Affiliations: [a]
Institute of Biomechanics and Medical Engineering, School of Aerospace, Tsinghua University, Beijing, China
| [b]
National Center for Nanoscience and Technology, Beijing, China
Correspondence:
[*]
Corresponding author: Dong Han, National Center for Nanoscience and Technology, Beijing 100190, People’s Republic of China. Tel.: +86 10 82545568; Fax: +86 10 62656765; E-mail: dhan@nanoctr.cn and Dong Han, Institute of Biomechanics and Medical Engineering, School of Aerospace, Tsinghua University, Beijing 100084,
China. Tel.: +86 10 62788113; yangchun@tsinghua.edu.cn
Abstract: In blood vessels, substrate stiffness of the endothelium varies between different body locations and increases during the progression of multiple sclerosis. As a crucial step of the immune response, lymphocyte function associated antigen-1 (LFA-1)/ intercellular adhesion molecule-1 (ICAM-1) interaction occurs in various tissues and plays a pivotal role in atherosclerosis. However, the contribution of the physical property of endothelium substrate, such as the stiffness, to LFA-1/ICAM-1 interaction and immune-related diseases progression remains largely unknown. In this study, we investigated the influence of substrate stiffness on the adhesion force of LFA-1/ICAM-1 bond and ICAM-1 expression on the endothelial cell apical surface with an improved in vitro model. A silica microsphere-functionalized atomic force microscopy (AFM) tip was linked to LFA-1 via a polyethylene glycol (PEG) chain, and then approached toward human aortic endothelial cells (HAECs) on polyacrylamide gels of different stiffnesses.
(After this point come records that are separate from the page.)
(** [Some((head, tail)) if valid(tail)], [Some(_)] an error, [None]. *)
Definition split_metadata (c : Z) (valid : str → bool) (s : str) : option (str * option str) :=
  match split_once c s with
  | Some (head, tail) => if valid tail then Some (head, Some tail) else None
  | None => Some (s, None)
  end.

Definition parse_server_spec (value : str) : cres DnsServerSpec :=
  let original := trim value in
  if bool_decide (original = []) then Err (InvalidServer value)
  else
    '(address_and_interface, server_name) ←
      ok_or (split_metadata hash_char valid_server_name original) (InvalidServer value);
    '(address, interface) ←
      ok_or (split_metadata percent valid_interface address_and_interface) (InvalidServer value);
    if contains_char hash_char address || contains_char percent address
    then Err (InvalidServer value)
    else
      address ← ok_or (parse_address_port address) (InvalidServer value);
      Ok (mk_spec address interface server_name).

Definition parse_server (value : str) : cres SocketAddr :=
  spec ← parse_server_spec value; Ok (address spec).

(** The state is the addresses and the specifications. *)
Definition apply_server_spec_assignment (value : str) :
    st (list SocketAddr * list DnsServerSpec) ConfigError unit :=
  if bool_decide (value = []) then put ([], [])
  else for_each (split_whitespace value) (λ token,
    spec ← lift (parse_server_spec token);
    modify (λ '(addresses, specs), (push_new addresses (address spec), push_new specs spec))).

Definition is_local_stub (server : SocketAddr) : bool :=
  match sock_ip server with
  | V4 a => bool_decide (a = [127; 0; 0; 53]) || bool_decide (a = [127; 0; 0; 54])
  | V6 a => bool_decide (a = ipv6_loopback)
  end.

Definition filtered_servers (servers : list SocketAddr) : list SocketAddr :=
  foldl (λ output server, if is_local_stub server then output else push_new output server)
    [] servers.

(** The specifications of an address, or the address alone. *)
Definition push_specs (specs : list DnsServerSpec) (output : list DnsServerSpec)
    (a : SocketAddr) : list DnsServerSpec :=
  match filter (λ spec, address spec = a) specs with
  | [] => output ++ [plain_spec a]
  | matched => foldl push_new output matched
  end.

Definition filtered_server_specs (addresses : list SocketAddr) (specs : list DnsServerSpec) :
    list DnsServerSpec :=
  foldl (push_specs specs) [] (filtered_servers addresses).

(** ** Record types *)

Definition record_type_names : list (string * Z) :=
  [("A", 1); ("NS", 2); ("MD", 3); ("MF", 4); ("CNAME", 5); ("SOA", 6); ("MB", 7); ("MG", 8);
    ("MR", 9); ("NULL", 10); ("WKS", 11); ("PTR", 12); ("HINFO", 13); ("MINFO", 14); ("MX", 15);
    ("TXT", 16); ("RP", 17); ("AFSDB", 18); ("X25", 19); ("ISDN", 20); ("RT", 21); ("NSAP", 22);
    ("NSAP-PTR", 23); ("SIG", 24); ("KEY", 25); ("PX", 26); ("GPOS", 27); ("AAAA", 28);
    ("LOC", 29); ("NXT", 30); ("EID", 31); ("NIMLOC", 32); ("SRV", 33); ("ATMA", 34);
    ("NAPTR", 35); ("KX", 36); ("CERT", 37); ("A6", 38); ("DNAME", 39); ("SINK", 40);
    ("OPT", 41); ("APL", 42); ("DS", 43); ("SSHFP", 44); ("IPSECKEY", 45); ("RRSIG", 46);
    ("NSEC", 47); ("DNSKEY", 48); ("DHCID", 49); ("NSEC3", 50); ("NSEC3PARAM", 51); ("TLSA", 52);
    ("SMIMEA", 53); ("HIP", 55); ("NINFO", 56); ("RKEY", 57); ("TALINK", 58); ("CDS", 59);
    ("CDNSKEY", 60); ("OPENPGPKEY", 61); ("CSYNC", 62); ("ZONEMD", 63); ("SVCB", 64);
    ("HTTPS", 65); ("SPF", 99); ("UINFO", 100); ("UID", 101); ("GID", 102); ("UNSPEC", 103);
    ("NID", 104); ("L32", 105); ("L64", 106); ("LP", 107); ("EUI48", 108); ("EUI64", 109);
    ("TKEY", 249); ("TSIG", 250); ("IXFR", 251); ("AXFR", 252); ("MAILB", 253); ("MAILA", 254);
    ("ANY", 255); ("URI", 256); ("CAA", 257); ("AVC", 258); ("DOA", 259); ("AMTRELAY", 260);
    ("RESINFO", 261); ("TA", 32768); ("DLV", 32769)].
The results showed that the adhesion force was elevated on stiff substrates, while the expression of ICAM-1 on the HAECs surface was not influenced by substrate stiffness. A low-dose blebbistatin treatment (5μmol/L) reduced the adhesion force on both substrates while a high dose blebbistatin treatment (50μmol/L)) eliminated the adhesion between LFA-1 and ICAM-1, indicating that endothelium substrate stiffness directs the LFA-1/ICAM-1 interaction in a myosin II-dependent manner. These results help to describe the relationship between substrate stiffness and myosin II-dependent LFA-1/ICAM-1 interaction, and may increase the understanding of the pathogenesis and treatment of immune-related diseases.